ABOUT THIS EXERCISE
Copy out, from the entries below, each line holding the string "Fixpoint".

─── SOURCE DATA

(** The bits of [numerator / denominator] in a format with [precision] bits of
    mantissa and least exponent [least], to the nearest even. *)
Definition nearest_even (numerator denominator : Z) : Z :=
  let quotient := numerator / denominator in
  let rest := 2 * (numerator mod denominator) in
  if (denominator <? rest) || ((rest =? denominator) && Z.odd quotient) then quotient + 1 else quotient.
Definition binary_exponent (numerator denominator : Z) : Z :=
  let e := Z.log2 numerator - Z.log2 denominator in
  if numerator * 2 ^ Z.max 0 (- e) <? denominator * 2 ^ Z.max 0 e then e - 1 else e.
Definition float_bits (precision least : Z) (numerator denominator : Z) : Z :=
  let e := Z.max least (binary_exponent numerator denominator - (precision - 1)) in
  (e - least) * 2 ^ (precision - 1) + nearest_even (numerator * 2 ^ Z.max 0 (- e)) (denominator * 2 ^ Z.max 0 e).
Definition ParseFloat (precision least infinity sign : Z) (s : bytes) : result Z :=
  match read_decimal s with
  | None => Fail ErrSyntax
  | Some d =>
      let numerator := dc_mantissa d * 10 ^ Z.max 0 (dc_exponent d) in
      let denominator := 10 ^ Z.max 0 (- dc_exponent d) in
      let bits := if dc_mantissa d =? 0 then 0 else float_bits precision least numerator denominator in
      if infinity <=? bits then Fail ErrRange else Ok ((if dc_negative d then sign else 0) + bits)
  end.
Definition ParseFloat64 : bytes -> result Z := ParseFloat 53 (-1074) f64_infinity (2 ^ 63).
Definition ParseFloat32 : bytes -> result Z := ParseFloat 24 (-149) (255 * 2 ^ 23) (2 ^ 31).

──────
─── SOURCE DATA

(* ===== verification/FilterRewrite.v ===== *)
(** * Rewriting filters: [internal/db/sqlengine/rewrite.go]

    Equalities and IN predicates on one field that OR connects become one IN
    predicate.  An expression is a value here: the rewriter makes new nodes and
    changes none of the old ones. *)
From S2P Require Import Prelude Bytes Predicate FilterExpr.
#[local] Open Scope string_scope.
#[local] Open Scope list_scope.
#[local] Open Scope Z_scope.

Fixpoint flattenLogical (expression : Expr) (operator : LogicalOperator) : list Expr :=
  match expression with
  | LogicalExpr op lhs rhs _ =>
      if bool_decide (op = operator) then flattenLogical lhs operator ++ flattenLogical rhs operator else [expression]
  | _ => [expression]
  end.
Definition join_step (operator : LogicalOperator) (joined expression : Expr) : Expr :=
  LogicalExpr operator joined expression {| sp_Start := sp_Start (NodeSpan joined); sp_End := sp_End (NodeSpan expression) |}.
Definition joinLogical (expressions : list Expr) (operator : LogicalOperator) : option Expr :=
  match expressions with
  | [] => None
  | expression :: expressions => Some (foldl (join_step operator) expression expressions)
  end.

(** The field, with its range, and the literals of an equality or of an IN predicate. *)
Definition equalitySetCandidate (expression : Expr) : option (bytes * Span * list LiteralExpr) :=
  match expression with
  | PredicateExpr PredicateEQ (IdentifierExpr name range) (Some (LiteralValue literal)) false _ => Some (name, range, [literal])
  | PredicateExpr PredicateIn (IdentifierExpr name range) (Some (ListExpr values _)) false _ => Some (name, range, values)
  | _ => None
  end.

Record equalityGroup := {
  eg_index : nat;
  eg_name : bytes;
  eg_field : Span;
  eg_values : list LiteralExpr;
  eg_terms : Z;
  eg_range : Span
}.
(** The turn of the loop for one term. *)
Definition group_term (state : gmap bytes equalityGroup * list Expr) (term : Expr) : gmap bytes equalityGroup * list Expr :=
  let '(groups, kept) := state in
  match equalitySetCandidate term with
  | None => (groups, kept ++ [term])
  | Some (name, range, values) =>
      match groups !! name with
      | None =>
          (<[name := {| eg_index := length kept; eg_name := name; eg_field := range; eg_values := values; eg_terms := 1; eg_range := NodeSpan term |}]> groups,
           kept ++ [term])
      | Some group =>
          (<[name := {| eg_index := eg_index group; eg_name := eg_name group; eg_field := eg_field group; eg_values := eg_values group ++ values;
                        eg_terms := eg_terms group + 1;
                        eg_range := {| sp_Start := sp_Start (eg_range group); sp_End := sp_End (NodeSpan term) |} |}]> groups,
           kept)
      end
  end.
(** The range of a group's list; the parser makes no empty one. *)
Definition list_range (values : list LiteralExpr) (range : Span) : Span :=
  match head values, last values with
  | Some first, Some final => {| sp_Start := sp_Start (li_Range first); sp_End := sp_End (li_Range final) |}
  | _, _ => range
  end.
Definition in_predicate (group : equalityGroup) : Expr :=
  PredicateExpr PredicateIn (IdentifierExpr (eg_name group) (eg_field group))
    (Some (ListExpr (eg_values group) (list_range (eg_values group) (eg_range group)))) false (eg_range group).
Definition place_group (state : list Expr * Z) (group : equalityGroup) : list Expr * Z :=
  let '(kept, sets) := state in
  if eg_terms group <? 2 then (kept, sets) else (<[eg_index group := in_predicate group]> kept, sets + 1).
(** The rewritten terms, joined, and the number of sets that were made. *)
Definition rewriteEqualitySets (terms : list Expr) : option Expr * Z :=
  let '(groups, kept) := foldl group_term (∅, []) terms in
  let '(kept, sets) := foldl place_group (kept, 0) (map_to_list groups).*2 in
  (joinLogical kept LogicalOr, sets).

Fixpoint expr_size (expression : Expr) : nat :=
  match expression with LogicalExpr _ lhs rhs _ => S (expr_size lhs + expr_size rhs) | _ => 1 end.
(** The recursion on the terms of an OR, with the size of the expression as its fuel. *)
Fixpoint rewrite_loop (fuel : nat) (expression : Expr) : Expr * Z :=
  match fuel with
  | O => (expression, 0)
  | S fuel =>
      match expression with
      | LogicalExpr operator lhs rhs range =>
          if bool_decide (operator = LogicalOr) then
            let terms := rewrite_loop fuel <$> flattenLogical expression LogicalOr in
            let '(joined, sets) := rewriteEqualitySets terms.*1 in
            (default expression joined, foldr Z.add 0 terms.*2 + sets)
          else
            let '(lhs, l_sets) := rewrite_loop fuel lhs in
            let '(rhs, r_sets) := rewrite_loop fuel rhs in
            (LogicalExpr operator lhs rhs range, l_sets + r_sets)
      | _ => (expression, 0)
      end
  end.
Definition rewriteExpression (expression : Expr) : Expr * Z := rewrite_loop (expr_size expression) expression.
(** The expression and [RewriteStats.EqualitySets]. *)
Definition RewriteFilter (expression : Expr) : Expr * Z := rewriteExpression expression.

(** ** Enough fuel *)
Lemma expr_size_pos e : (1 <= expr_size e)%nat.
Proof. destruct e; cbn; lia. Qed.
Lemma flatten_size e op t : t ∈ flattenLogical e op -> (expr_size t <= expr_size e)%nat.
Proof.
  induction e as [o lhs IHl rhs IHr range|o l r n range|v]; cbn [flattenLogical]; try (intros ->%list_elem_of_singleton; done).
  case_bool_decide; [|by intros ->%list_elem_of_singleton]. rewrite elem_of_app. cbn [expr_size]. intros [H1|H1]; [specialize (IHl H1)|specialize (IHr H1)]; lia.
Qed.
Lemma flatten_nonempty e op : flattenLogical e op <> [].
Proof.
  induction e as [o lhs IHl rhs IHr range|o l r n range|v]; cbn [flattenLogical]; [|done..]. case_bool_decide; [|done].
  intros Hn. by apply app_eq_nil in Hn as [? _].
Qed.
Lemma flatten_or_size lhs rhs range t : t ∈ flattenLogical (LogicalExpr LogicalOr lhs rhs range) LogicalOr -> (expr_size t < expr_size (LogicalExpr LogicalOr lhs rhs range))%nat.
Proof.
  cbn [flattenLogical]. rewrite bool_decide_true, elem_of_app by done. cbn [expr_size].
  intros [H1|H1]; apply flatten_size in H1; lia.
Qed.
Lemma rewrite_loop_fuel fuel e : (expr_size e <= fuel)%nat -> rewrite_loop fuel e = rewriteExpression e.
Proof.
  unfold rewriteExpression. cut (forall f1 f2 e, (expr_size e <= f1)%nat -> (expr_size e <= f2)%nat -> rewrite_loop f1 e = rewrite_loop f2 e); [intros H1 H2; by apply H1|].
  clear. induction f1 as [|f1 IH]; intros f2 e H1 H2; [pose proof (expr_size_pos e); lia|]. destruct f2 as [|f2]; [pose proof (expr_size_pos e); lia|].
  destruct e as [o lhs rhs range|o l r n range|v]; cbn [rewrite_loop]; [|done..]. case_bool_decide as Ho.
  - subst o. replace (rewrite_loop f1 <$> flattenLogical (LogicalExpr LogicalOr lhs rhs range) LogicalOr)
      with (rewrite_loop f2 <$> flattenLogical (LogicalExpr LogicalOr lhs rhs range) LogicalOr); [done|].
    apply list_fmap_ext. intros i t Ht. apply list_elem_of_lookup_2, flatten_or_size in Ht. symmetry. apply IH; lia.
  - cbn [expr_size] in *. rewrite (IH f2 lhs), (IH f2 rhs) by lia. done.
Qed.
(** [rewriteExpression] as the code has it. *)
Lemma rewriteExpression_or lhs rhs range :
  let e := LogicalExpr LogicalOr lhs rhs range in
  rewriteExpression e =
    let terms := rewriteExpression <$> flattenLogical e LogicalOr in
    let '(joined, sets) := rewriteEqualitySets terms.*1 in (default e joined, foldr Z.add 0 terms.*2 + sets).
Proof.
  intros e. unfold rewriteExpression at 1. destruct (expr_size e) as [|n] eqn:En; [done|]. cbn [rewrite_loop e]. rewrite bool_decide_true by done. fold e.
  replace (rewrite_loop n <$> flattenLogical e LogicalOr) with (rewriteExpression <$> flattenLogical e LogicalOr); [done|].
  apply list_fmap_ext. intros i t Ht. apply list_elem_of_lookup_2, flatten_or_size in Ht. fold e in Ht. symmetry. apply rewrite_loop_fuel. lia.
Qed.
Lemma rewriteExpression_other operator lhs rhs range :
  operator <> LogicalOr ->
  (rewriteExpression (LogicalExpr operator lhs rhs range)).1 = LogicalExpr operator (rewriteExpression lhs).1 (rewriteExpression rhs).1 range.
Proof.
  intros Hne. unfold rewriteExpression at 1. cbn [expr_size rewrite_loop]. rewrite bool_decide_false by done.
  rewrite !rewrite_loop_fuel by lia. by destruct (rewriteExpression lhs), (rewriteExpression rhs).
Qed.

──────

OUTPUT OF THE TASK
Fixpoint flattenLogical (expression : Expr) (operator : LogicalOperator) : list Expr :=
Fixpoint expr_size (expression : Expr) : nat :=
Fixpoint rewrite_loop (fuel : nat) (expression : Expr) : Expr * Z :=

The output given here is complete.